__WORK TO BE COMPLETED__
From the entries below, return exactly the lines beginning at the one that contains "(catch m h)." and ending at the one that contains "match e with GossipsubMessageEvent", both of them included, and only those lines.
◇ ◇ ◇ ◇ ◇
(* ===== verification/RunCorrect.v ===== *)
(** * What a running node hears and serves

    The run sequence subscribes to topics and sets the request handler once; this file
    follows both through everything that the event source and gossipsub do afterwards. *)

From S2P Require Import GossipTopic Prelude Pydict Uint Ssz SszCorrect Sha256 Merkle Containers StateTransition Proofs Signatures.
From S2P Require Import ForkChoice Aggregation SszRecords Varint Snappy ReqResp ReqRespCorrect BlockCache PeerManager StateMonad Backfill SyncService.
From S2P Require Import Storage ChainService ValidatorService Node GossipRpc GossipState Gossipsub GossipsubTheorems Multistream EventSource EventSourceCorrect.
From S2P Require Import Identity Rlp Enr CheckpointSync Run.
From Stdlib Require Import String.

Local Open Scope Z_scope.
Local Open Scope list_scope.

(** ** Invariants, whether or not a method raises *)
Section Keeping.
Context {S : Type} (P : S -> Prop).

Definition preserves {A} (m : M S A) : Prop := forall s, P s -> P (m s).2.
Lemma preserve_ret {A} (a : A) : preserves (mret a).
Proof. by intros s. Qed.
Lemma preserve_raising {A} (r : result A) : preserves (raising r).
Proof. by intros s. Qed.
Lemma preserve_bind {A B} (m : M S A) (k : A -> M S B) : preserves m -> (forall a, preserves (k a)) -> preserves (m ≫= k).
Proof. intros Hm Hk s Hs. specialize (Hm s Hs). unfold mbind, M_bind. destruct (m s) as [[a|e] s']; [by apply Hk|done]. Qed.
(** What is read was read from a state of the invariant. *)
Lemma preserve_gets {A B} (f : S -> A) (k : A -> M S B) : (forall s, P s -> preserves (k (f s))) -> preserves (gets f ≫= k).
Proof. intros Hk s Hs. rewrite run_gets. by apply Hk. Qed.
Lemma preserve_raised {A B} (r : result A) (k : A -> M S B) : (forall a, r = Ok a -> preserves (k a)) -> preserves (raising r ≫= k).
Proof. intros Hk s Hs. destruct r as [a|e]; [by apply Hk|done]. Qed.
Lemma preserve_modify (f : S -> S) : (forall s, P s -> P (f s)) -> preserves (modify f).
Proof. intros Hf s. apply Hf. Qed.
Lemma preserve_catch {A} (m : M S A) h : preserves m -> (forall e, preserves (h e)) -> preserves (catch m h).
Proof. intros Hm Hh s Hs. specialize (Hm s Hs). unfold catch. destruct (m s) as [[a|e] s']; [done|by apply Hh]. Qed.
Lemma preserve_for_each {A} (l : list A) body : (forall x, preserves (body x)) -> preserves (for_each l body).
Proof. intros Hb. induction l as [|x l IH]; [apply preserve_ret|]. by apply preserve_bind. Qed.
End Keeping.

Ltac preserve_step leaf :=
  match goal with
  | |- preserves _ (gets _ ≫= _) => apply preserve_gets; intros ? ?
  | |- preserves _ (raising _ ≫= _) => apply preserve_raised; intros ? ?
  | |- preserves _ (_ ≫= _) => apply preserve_bind; [|intros ?]
  | |- preserves _ (mret _) => apply preserve_ret
  | |- preserves _ (gets _) => intros ? ?; assumption
  | |- preserves _ (raising _) => apply preserve_raising
  | |- preserves _ (catch _ _) => apply preserve_catch; [|intros ?]
  | |- preserves _ (for_each _ _) => apply preserve_for_each; intros ?
  | |- preserves _ (modify _) => apply preserve_modify; leaf
  | |- preserves _ (match ?x with _ => _ end) => destruct x eqn:?
  | |- preserves _ (let '(_, _) := ?x in _) => destruct x eqn:?
  | |- preserves _ (if ?x then _ else _) => destruct x eqn:?
  | |- preserves _ _ => progress cbn beta zeta
  end.

(** ** Gossip arrives on subscribed topics only *)
Definition event_on (topics : list TopicId) (e : GossipsubEvent) : Prop :=
  match e with GossipsubMessageEvent _ topic _ _ => topic ∈ topics | GossipsubPeerEvent _ _ _ => True end.
Definition on_topics (topics : list TopicId) (s : GossipsubBehavior) : Prop :=
  me_subscriptions (gs_mesh s) = topics /\ Forall (event_on topics) (gs_event_queue s).

Lemma add_to_mesh_topics t q m : me_subscriptions (add_to_mesh t q m).2 = me_subscriptions m.
Proof. unfold add_to_mesh. destruct (dget _ _); [|done]. by destruct (tm_add_peer _ _). Qed.
Lemma remove_from_mesh_topics t q m : me_subscriptions (remove_from_mesh t q m).2 = me_subscriptions m.
Proof. unfold remove_from_mesh. destruct (dget _ _); [|done]. by destruct (tm_remove_peer _ _). Qed.
Lemma fill_fanout_topics `{SetOrder} pick t l m m' : fill_fanout pick t l m = Ok m' -> me_subscriptions m' = me_subscriptions m.
Proof.
  unfold fill_fanout. intros E. destruct (dget _ _); [|by injection E as <-]. destruct (_ <? _); [|by injection E as <-].
  by apply bind_Ok in E as (? & _ & [= <-]).
Qed.
Lemma update_fanout_topics `{SetOrder} pick now t l m peers m' : update_fanout pick now t l m = Ok (peers, m') -> me_subscriptions m' = me_subscriptions m.
Proof.
  unfold update_fanout. intros E. destruct (subscribed _ _); [by injection E as <- <-|]. apply bind_Ok in E as (m1 & E & [= <- <-]).
  by apply fill_fanout_topics in E.
Qed.

Section Topics.
Context `{Environment} `{SetOrder} (topics : list TopicId).
Abbreviation kept := (preserves (on_topics topics)).

Ltac leaf :=
  let s := fresh "s" in intros s [? ?]; split;
  [cbn; rewrite ?add_to_mesh_topics, ?remove_from_mesh_topics; done
  |cbn; first [done | apply Forall_app; split; [done|apply Forall_singleton; done]]].
Ltac kept_auto := repeat (preserve_step leaf || solve [eauto with kept]).
Create HintDb kept.

Lemma kept_read_time : kept read_time.
Proof. intros s Hs. done. Qed.
Lemma kept_next_sample : kept next_sample.
Proof. intros s Hs. done. Qed.
Lemma kept_get_peer q : kept (get_peer q).
Proof. intros s Hs. done. Qed.
#[local] Hint Resolve kept_read_time kept_next_sample kept_get_peer : kept.
Lemma kept_send q rpc : kept (_send_rpc q rpc).
Proof. unfold _send_rpc. kept_auto. Qed.
Lemma kept_spawn b : kept (spawn b).
Proof. unfold spawn. kept_auto. Qed.
Lemma kept_remove_peer q : kept (remove_peer q).
Proof. unfold remove_peer. kept_auto. Qed.
Lemma kept_record t d i : kept (record_message t d i).
Proof. unfold record_message. kept_auto. Qed.
#[local] Hint Resolve kept_send kept_spawn kept_remove_peer kept_record : kept.
Lemma kept_broadcast b : kept (_broadcast_subscription b).
Proof. unfold _broadcast_subscription. kept_auto. Qed.
Lemma kept_forward q m i p : kept (forward_message q m i p).
Proof. unfold forward_message. kept_auto. Qed.
#[local] Hint Resolve kept_broadcast kept_forward : kept.
Lemma kept_subscription q sub : kept (_handle_subscription q sub).
Proof. unfold _handle_subscription. kept_auto. Qed.
Lemma kept_message q m : kept (_handle_message q m).
Proof.
  unfold _handle_message. kept_auto. apply preserve_modify. intros s' [E1 E2]. split; [done|]. cbn. apply Forall_app. split; [done|]. apply Forall_singleton.
  cbn. match goal with Hj : negb (subscribed _ _) = false, Hs : on_topics _ _ |- _ => destruct Hs as [<- _];
    apply negb_false_iff, bool_decide_eq_true in Hj; exact Hj end.
Qed.
Lemma kept_graft q g : kept (_handle_graft q g).
Proof. unfold _handle_graft, _reject_graft. kept_auto. Qed.
Lemma kept_prune q g : kept (_handle_prune q g).
Proof. unfold _handle_prune. kept_auto. Qed.
Lemma kept_ihave q g : kept (_handle_ihave q g).
Proof. unfold _handle_ihave. kept_auto. Qed.
Lemma kept_serve q ids : forall l, kept (serve_messages q ids l).
Proof. induction ids as [|i ids IH]; intros l; cbn [serve_messages]; kept_auto. Qed.
#[local] Hint Resolve kept_serve : kept.
Lemma kept_iwant q g : kept (_handle_iwant q g).
Proof. unfold _handle_iwant. kept_auto. Qed.
Lemma kept_idontwant q g : kept (_handle_idontwant q g).
Proof. unfold _handle_idontwant. kept_auto. Qed.
#[local] Hint Resolve kept_subscription kept_message kept_graft kept_prune kept_ihave kept_iwant kept_idontwant : kept.
Lemma kept_rpc q r : kept (_handle_rpc q r).
Proof. unfold _handle_rpc, _handle_control. kept_auto. Qed.
#[local] Hint Resolve kept_rpc : kept.
Lemma kept_drain fuel q : forall b, kept (drain_frames fuel q b).
Proof. induction fuel as [|fuel IH]; intros [|x b]; cbn [drain_frames]; kept_auto. Qed.
#[local] Hint Resolve kept_drain : kept.
Lemma kept_receive q b c : kept (receive_chunk q b c).
Proof. unfold receive_chunk. kept_auto. Qed.
Lemma kept_maintain_fanout t : kept (maintain_fanout t).
Proof.
  unfold maintain_fanout. kept_auto. apply preserve_modify. intros s' [E1 E2]. split; [|done]. cbn.
  match goal with Hf : fill_fanout _ _ _ (gs_mesh ?s) = Ok _, Hs : on_topics _ ?s |- _ => apply fill_fanout_topics in Hf; rewrite Hf; apply Hs end.
Qed.
#[local] Hint Resolve kept_receive kept_maintain_fanout : kept.
Lemma kept_heartbeat : kept heartbeat_turn.
Proof. unfold heartbeat_turn, _heartbeat, _maintain_mesh, _emit_gossip. kept_auto. Qed.
Lemma kept_publish t d : kept (Gossipsub.publish t d).
Proof.
  unfold Gossipsub.publish. kept_auto. apply preserve_modify. intros s' [E1 E2]. split; [|done]. cbn.
  match goal with Hf : update_fanout _ _ _ _ (gs_mesh ?s) = Ok _, Hs : on_topics _ ?s |- _ => apply update_fanout_topics in Hf; rewrite Hf; apply Hs end.
Qed.
Lemma kept_add_peer q inbound : kept (Gossipsub.add_peer q inbound).
Proof. unfold Gossipsub.add_peer. kept_auto. Qed.
Lemma kept_background : kept run_background_task.
Proof. unfold run_background_task. kept_auto. Qed.
Lemma kept_start : kept start.
Proof. unfold start. kept_auto. Qed.
Lemma kept_stop : kept stop.
Proof. unfold stop. kept_auto. Qed.
End Topics.
#[export] Hint Resolve kept_receive kept_heartbeat kept_publish kept_add_peer kept_background kept_start kept_stop : kept.

(** ** The event source after boot *)
Definition aggregated (e : NetworkEvent) : Prop := match e with GossipAggregatedAttestationEvent _ _ _ => True | _ => False end.
(** The topics parse to something else than aggregated votes. *)
Definition not_aggregation (topic : TopicId) : Prop :=
  forall t, get_topic GOSSIP_DIGEST topic = Ok t -> gt_kind t <> AGGREGATED_ATTESTATION.
Definition no_lookups (status : Status) (h : RequestHandler) : Prop :=
  our_status h = Some status /\ block_lookup h = None /\ block_by_slot_lookup h = None.

Record wired (topics : list TopicId) (status : Status) (s : LiveNetworkEventSource) : Prop := {
  wi_topics : on_topics topics (es_gossipsub s);
  wi_name : es_gossip_handler s = GOSSIP_DIGEST;
  wi_handler : no_lookups status (es_reqresp_handler s);
  wi_events : Forall (fun e => ~ aggregated e) (es_events s)
}.

(** What happens to the source of a running node: nobody subscribes, sets a status or
    starts serving again. *)
Definition running (op : source_op) : bool :=
  match op with OpSubscribe _ | OpSetStatus _ | OpServe _ _ _ _ => false | _ => true end.

Section Source.
Context `{Environment} `{SetOrder} (topics : list TopicId) (status : Status) (Hplain : Forall not_aggregation topics).
Abbreviation kept := (preserves (wired topics status)).

Lemma kept_gossipsub {A} (m : M GossipsubBehavior A) : preserves (on_topics topics) m -> kept (on_gossipsub m).
Proof. intros Hm s [H1 H2 H3 H4]. unfold on_gossipsub, zoom. specialize (Hm _ H1). destruct (m (es_gossipsub s)) as [r g]. by split. Qed.
#[local] Hint Resolve kept_gossipsub : kept.

Ltac leaf :=
  let s := fresh "s" in intros s [? ? ? ?]; try case_match; split; cbn;
  first [done | apply Forall_app; split; [done|apply Forall_singleton; by intros []]].
Ltac kept_auto := repeat (preserve_step leaf || solve [eauto with kept]).

Lemma kept_task t : kept (spawn_task t).
Proof. unfold spawn_task. kept_auto. Qed.
#[local] Hint Resolve kept_task : kept.
Lemma kept_register q c : kept (register q c).
Proof. unfold register. kept_auto. Qed.
#[local] Hint Resolve kept_register : kept.
Lemma kept_dial outcome : kept (dial outcome).
Proof. unfold dial. kept_auto. Qed.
◇ ◇ ◇ ◇ ◇
__OUTPUT FOR THIS EXERCISE__
Lemma preserve_catch {A} (m : M S A) h : preserves m -> (forall e, preserves (h e)) -> preserves (catch m h).
Proof. intros Hm Hh s Hs. specialize (Hm s Hs). unfold catch. destruct (m s) as [[a|e] s']; [done|by apply Hh]. Qed.
Lemma preserve_for_each {A} (l : list A) body : (forall x, preserves (body x)) -> preserves (for_each l body).
Proof. intros Hb. induction l as [|x l IH]; [apply preserve_ret|]. by apply preserve_bind. Qed.
End Keeping.

Ltac preserve_step leaf :=
  match goal with
  | |- preserves _ (gets _ ≫= _) => apply preserve_gets; intros ? ?
  | |- preserves _ (raising _ ≫= _) => apply preserve_raised; intros ? ?
  | |- preserves _ (_ ≫= _) => apply preserve_bind; [|intros ?]
  | |- preserves _ (mret _) => apply preserve_ret
  | |- preserves _ (gets _) => intros ? ?; assumption
  | |- preserves _ (raising _) => apply preserve_raising
  | |- preserves _ (catch _ _) => apply preserve_catch; [|intros ?]
  | |- preserves _ (for_each _ _) => apply preserve_for_each; intros ?
  | |- preserves _ (modify _) => apply preserve_modify; leaf
  | |- preserves _ (match ?x with _ => _ end) => destruct x eqn:?
  | |- preserves _ (let '(_, _) := ?x in _) => destruct x eqn:?
  | |- preserves _ (if ?x then _ else _) => destruct x eqn:?
  | |- preserves _ _ => progress cbn beta zeta
  end.

(** ** Gossip arrives on subscribed topics only *)
Definition event_on (topics : list TopicId) (e : GossipsubEvent) : Prop :=
  match e with GossipsubMessageEvent _ topic _ _ => topic ∈ topics | GossipsubPeerEvent _ _ _ => True end.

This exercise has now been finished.